Distribution of shareholding
The applicant company/promoting company(ies) shareholding pattern on March 31 of preceding
three years separately showing promoters and other groups shareholding pattern should be as per
the regulatory requirements.
Details of Litigation
The applicant, promoters/promoting company(ies), group companies, companies promoted by
the promoters/promoting company(ies) litigation record, the nature of litigation, status of
litigation during the preceding three years need to be clarified to the exchange.

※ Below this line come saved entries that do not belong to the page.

(** * nitime.timeseries: time axes, time series and analyzers

    A shallow embedding of [nitime/timeseries.py].

    Conventions of the embedding.
    - Python floats are idealised as exact rationals ([Q]); [np.int64]
      values are integers ([Z]) with the two's-complement wrap-around
      written out ([wrap64]).
    - A Python exception is a value of [exn]; a call that may raise returns
      a [result].
    - Objects that are shared by reference (the [method] dict of the
      analyzers) live in an explicit heap of dicts, addressed by location.
    - Primitives of numpy and of the sibling modules [nitime.utils] and
      [nitime.algorithms] that the analyzers only call (the FFT, the
      pairwise estimators, the phase-angle primitive) are Section variables
      of the analyzers that use them. *)

From Stdlib Require Import ZArith QArith Qround Qabs Lia Lqa.
From stdpp Require Import gmap strings list.

(* ===================================================================== *)
(** ** Python exceptions and results *)
(* ===================================================================== *)

Inductive exn : Type :=
  | ValueError (msg : string)
  | NameError (name : string)
  | KeyError (key : string)
  | IndexError
  | TypeError
  | ZeroDivisionError
  | NotImplementedError.

Inductive result (A : Type) : Type :=
  | Ok (a : A)
  | Raise (e : exn).
Arguments Ok {A} a.
Arguments Raise {A} e.

#[global] Instance result_ret : MRet result := fun A a => Ok a.
#[global] Instance result_bind : MBind result := fun A B k m =>
  match m with
  | Ok a => k a
  | Raise e => Raise e
  end.

Definition is_Ok {A} (r : result A) : Prop := exists a, r = Ok a.

(* ===================================================================== *)
(** ** Module globals: the unit table *)
(* ===================================================================== *)

Open Scope Z_scope.

(** [time_unit_conversion]: the dict of the module, in source order. A key
    is a unit name or Python's [None] (the default, seconds). *)
Definition time_unit_conversion : list (option string * Z) :=
  [ (Some "ps"%string, 1);
    (Some "ns"%string, 10^3);
    (Some "us"%string, 10^6);
    (Some "ms"%string, 10^9);
    (Some "s"%string, 10^12);
    (None, 10^12);
    (Some "m"%string, 60 * 10^12);
    (Some "h"%string, 3600 * 10^12);
    (Some "D"%string, 24 * 3600 * 10^12);
    (Some "W"%string, 7 * 24 * 3600 * 10^12) ].

Definition option_string_eqb (a b : option string) : bool :=
  match a, b with
  | None, None => true
  | Some x, Some y => String.eqb x y
  | _, _ => false
  end.

(** [d[k]] on an association list: the first binding of [k]. *)
Fixpoint assoc_get {V} (k : option string) (d : list (option string * V)) : option V :=
  match d with
  | [] => None
  | (k', v) :: d' => if option_string_eqb k k' then Some v else assoc_get k d'
  end.

(** [time_unit in time_unit_conversion] *)
Definition valid_time_unit (u : option string) : bool :=
  match assoc_get u time_unit_conversion with Some _ => true | None => false end.

Definition key_repr (u : option string) : string :=
  match u with Some s => s | None => "None"%string end.

(** [tuc[u]], raising [KeyError] on a unit that is not in the table. *)
Definition tuc (u : option string) : result Z :=
  match assoc_get u time_unit_conversion with
  | Some c => Ok c
  | None => Raise (KeyError (key_repr u))
  end.

Definition base_unit : string := "ps".

(* ===================================================================== *)
(** ** Numeric primitives *)
(* ===================================================================== *)

(** Two's-complement wrap-around of a 64-bit signed integer. *)
Definition wrap64 (z : Z) : Z := (z + 2^63) mod 2^64 - 2^63.

Definition int64_min : Z := - 2^63.
Definition int64_max : Z := 2^63 - 1.

(** C cast of a float to an integer: truncation toward zero. *)
Definition Qtrunc (q : Q) : Z := Z.quot (Qnum q) (Zpos (Qden q)).

(** [np.int64(x)] for a float [x]. *)
Definition np_int64_of_float (q : Q) : Z := wrap64 (Qtrunc q).

(** [ndarray.round()]: round half to even. *)
Definition np_round (q : Q) : Z :=
  let f := Qfloor q in
  match ((q - inject_Z f) ?= (1 # 2))%Q with
  | Lt => f
  | Gt => f + 1
  | Eq => if Z.even f then f else f + 1
  end.


(* ===================================================================== *)
(** ** Frequency *)
(* ===================================================================== *)

(** [class Frequency(float)]: the value in Hz and the [_time_unit]
    attribute. *)
Record Frequency : Type := mkFrequency {
  hz : Q;
  _time_unit : option string
}.

(** The argument [f] of [Frequency.__new__]: a plain number or a
    [Frequency]. *)
Inductive rate_arg : Type :=
  | RateNum (q : Q)
  | RateFreq (f : Frequency).

(** [Frequency.__new__(cls, f, time_unit='s')] *)
Definition Frequency_new (f : rate_arg) (time_unit : option string) : result Frequency :=
  s ← tuc (Some "s"%string);
  u ← tuc time_unit;
  let scale_factor := (inject_Z s / inject_Z u)%Q in
  let f' := match f with
            | RateFreq fr => hz fr
            | RateNum q => (q * scale_factor)%Q
            end in
  mret (mkFrequency f' time_unit).

(** [Frequency.to_period(self, time_unit)] *)
Definition Frequency_to_period (self : Frequency) (time_unit : option string) : result Z :=
  s ← tuc (Some "s"%string);
  u ← tuc time_unit;
  let scale_factor := (inject_Z s / inject_Z u)%Q in
  if Qeq_bool (hz self) 0 then Raise ZeroDivisionError
  else mret (np_int64_of_float ((1 / hz self) * scale_factor)%Q).

(** [self.to_period()]: the default argument [time_unit=base_unit]. *)
Definition Frequency_to_period_default (self : Frequency) : result Z :=
  Frequency_to_period self (Some base_unit).

(* ===================================================================== *)
(** ** TimeArray (zero-dimensional) *)
(* ===================================================================== *)

(** A [TimeArray] of shape [()], as [UniformTime.__new__] builds them for
    [duration], [t0] and [sampling_interval]: one int64 tick count at base
    resolution, the display unit and the conversion factor. *)
Record TimeArray : Type := mkTimeArray {
  tick : Z;
  ta_time_unit : string;
  ta_conversion_factor : Z
}.

(** What [TimeArray.__new__] is given as [data]: a Python number, a numpy
    scalar of dtype int64, or a [TimeArray]. *)
Inductive time_data : Type :=
  | Num (q : Q)
  | Int64 (z : Z)
  | TArr (t : TimeArray).

Definition invalid_time_unit_msg : string := "Invalid time unit".

(** [TimeArray.__new__(cls, data, time_unit=None, copy=False)] *)
Definition TimeArray_new (data : time_data) (time_unit : option string)
    (copy : bool) : result TimeArray :=
  if negb (valid_time_unit time_unit) then Raise (ValueError invalid_time_unit_msg)
  else
    conv_fac ← tuc time_unit;
    let time :=
      match data with
      | Int64 z => if copy then wrap64 (z * conv_fac) else z
      | TArr t => tick t
      | Num q => wrap64 (np_round (q * inject_Z conv_fac)%Q)
      end in
    let time_unit1 :=
      match time_unit, data with
      | None, TArr t => Some (ta_time_unit t)
      | _, _ => time_unit
      end in
    let time_unit2 := match time_unit1 with Some u => u | None => "s"%string end in
    mret (mkTimeArray time time_unit2 conv_fac).

(* ===================================================================== *)
(** ** UniformTime *)
(* ===================================================================== *)

Record UniformTime : Type := mkUniformTime {
  ut_ticks : list Z;
  ut_time_unit : string;
  ut_conversion_factor : Z;
  ut_duration : TimeArray;
  ut_sampling_rate : Frequency;
  ut_sampling_interval : TimeArray;
  ut_t0 : TimeArray
}.

(** [x is not None] *)
Definition is_not_None {A} (x : option A) : bool :=
  match x with Some _ => true | None => false end.

Definition tspec4 : Type := bool * bool * bool * bool.

Definition tspec4_eqb (a b : tspec4) : bool :=
  match a, b with
  | (a1, a2, a3, a4), (b1, b2, b3, b4) =>
      Bool.eqb a1 b1 && Bool.eqb a2 b2 && Bool.eqb a3 b3 && Bool.eqb a4 b4
  end.

(** The valid configurations of (interval, rate, length, duration). *)
Definition valid_tspecs : list tspec4 :=
  [ (true, false, true, false);
    (true, false, false, true);
    (false, true, true, false);
    (false, true, false, true);
    (false, false, true, true) ].

(** [np.arange(start, stop, step, dtype=np.int64)] *)
Definition np_arange (start stop step : Z) : result (list Z) :=
  if step =? 0 then Raise ZeroDivisionError
  else
    let n := Z.to_nat (- ((- (stop - start)) / step)) in
    mret (map (fun k => start + Z.of_nat k * step) (seq 0 n)).

(** [float(x)] of a number or a zero-dimensional array. *)
Definition py_float (x : time_data) : Q :=
  match x with
  | Num q => q
  | Int64 z => inject_Z z
  | TArr t => inject_Z (tick t)
  end.

(** [length * sampling_interval] *)
Definition py_mul_int (n : Z) (x : time_data) : time_data :=
  match x with
  | Num q => Num (inject_Z n * q)%Q
  | Int64 z => Int64 (wrap64 (n * z))
  | TArr t => TArr (mkTimeArray (wrap64 (n * tick t)) (ta_time_unit t) (ta_conversion_factor t))
  end.

(** [1.0 / x], raising on a zero divisor. *)
Definition py_inv (q : Q) : result Q :=
  if Qeq_bool q 0 then Raise ZeroDivisionError else Ok (1 / q)%Q.

Definition invalid_time_specification_msg : string := "Invalid time specification".
Definition too_short_msg : string :=
  "length/duration too short for the sampling_interval/sampling_rate".

(** [UniformTime.__new__(cls, data=None, length=None, duration=None,
    sampling_rate=None, sampling_interval=None, t0=0, time_unit=None)],
    for a call without [data] (no [isinstance(data, UniformTime)] branch is
    taken). *)
Definition UniformTime_new (length : option Z) (duration : option time_data)
    (sampling_rate : option rate_arg) (sampling_interval : option Q)
    (t0 : Q) (time_unit : option string) : result UniformTime :=
  let tspec : tspec4 :=
    (is_not_None sampling_interval, is_not_None sampling_rate,
     is_not_None length, is_not_None duration) in
  if negb (existsb (tspec4_eqb tspec) valid_tspecs)
  then Raise (ValueError invalid_time_specification_msg)
  else if negb (valid_time_unit time_unit)
  then Raise (ValueError invalid_time_unit_msg)
  else
    (* Calculate the sampling_interval or sampling_rate *)
    '(sampling_interval, sampling_rate) ←
      match sampling_interval with
      | None =>
          match sampling_rate with
          | Some (RateFreq f) =>
              p ← Frequency_to_period_default f;
              mret (Int64 p, RateFreq f)
          | None =>
              match duration, length with
              | Some d, Some n =>
                  si ← (if n =? 0 then Raise ZeroDivisionError
                        else Ok (py_float d / inject_Z n)%Q);
                  r ← py_inv si;
                  f ← Frequency_new (RateNum r) time_unit;
                  mret (Num si, RateFreq f)
              | _, _ => Raise TypeError
              end
          | Some (RateNum r) =>
              f ← Frequency_new (RateNum r) (Some "s"%string);
              p ← Frequency_to_period_default f;
              mret (Int64 p, RateFreq f)
          end
      | Some si =>
          r ← py_inv si;
          f ← Frequency_new (RateNum r) (Some "s"%string);
          mret (Num si, RateFreq f)
      end;
    (* Calculate the duration, if that is not defined *)
    duration ←
      match duration with
      | Some d => Ok d
      | None =>
          match length with
          | Some n => Ok (py_mul_int n sampling_interval)
          | None => Raise TypeError
          end
      end;
    (* Make sure you have a time unit *)
    let time_unit :=
      match time_unit with
      | Some u => u
      | None => match duration with TArr d => ta_time_unit d | _ => "s"%string end
      end in
    (* 'cast' the time inputs as TimeArray *)
    duration ← TimeArray_new duration (Some time_unit) false;
    t0 ← TimeArray_new (Num t0) (Some time_unit) false;
    sampling_interval ← TimeArray_new sampling_interval (Some time_unit) false;
    if tick duration <? tick sampling_interval
    then Raise (ValueError too_short_msg)
    else
      time ← np_arange (tick t0) (wrap64 (tick t0 + tick duration))
                       (tick sampling_interval);
      conv ← tuc (Some time_unit);
      sr ← Frequency_new sampling_rate (Some "s"%string);
      mret (mkUniformTime time time_unit conv duration sr sampling_interval t0).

Track Record of Director(s) of the Company
In respect of the track record of the directors, relevant disclosures may be insisted upon in the
offer document regarding the status of criminal cases filed or nature of the investigation being
undertaken with regard to alleged commission of any offence by any of its directors and its effect
on the business of the company, where all or any of the directors of issuer have or has been
charge-sheeted with serious crimes.
Change in Control of a Company/Utilisation of funds raised from public
In the event of new promoters taking over listed companies which results in change in
management and/or companies utilising the funds raised through public issue for the purposes
other than those mentioned in the offer document, such companies shall make additional
disclosures (as required by the Exchange) with regard to change in control of a company and
utilisation of funds raised from public.
Note:
Where an unlisted company merges with a company listed on other stock exchanges and the
merged entity seeks listing on the NSE, the Exchange may grant listing to the merged entity only
if the listed company (prior to the merger with the unlisted company) meets all the criteria for
listing on its own account or the unlisted company meets the requirements for listing on the
Exchange, except for the market capitalisation condition, on its own account. In case either of the
above conditions are not met then such company may be considered for listing after a minimum

period of 18 months or more or after the publication of two annual reports whichever is later,
provided it satisfies the criteria at that point of time.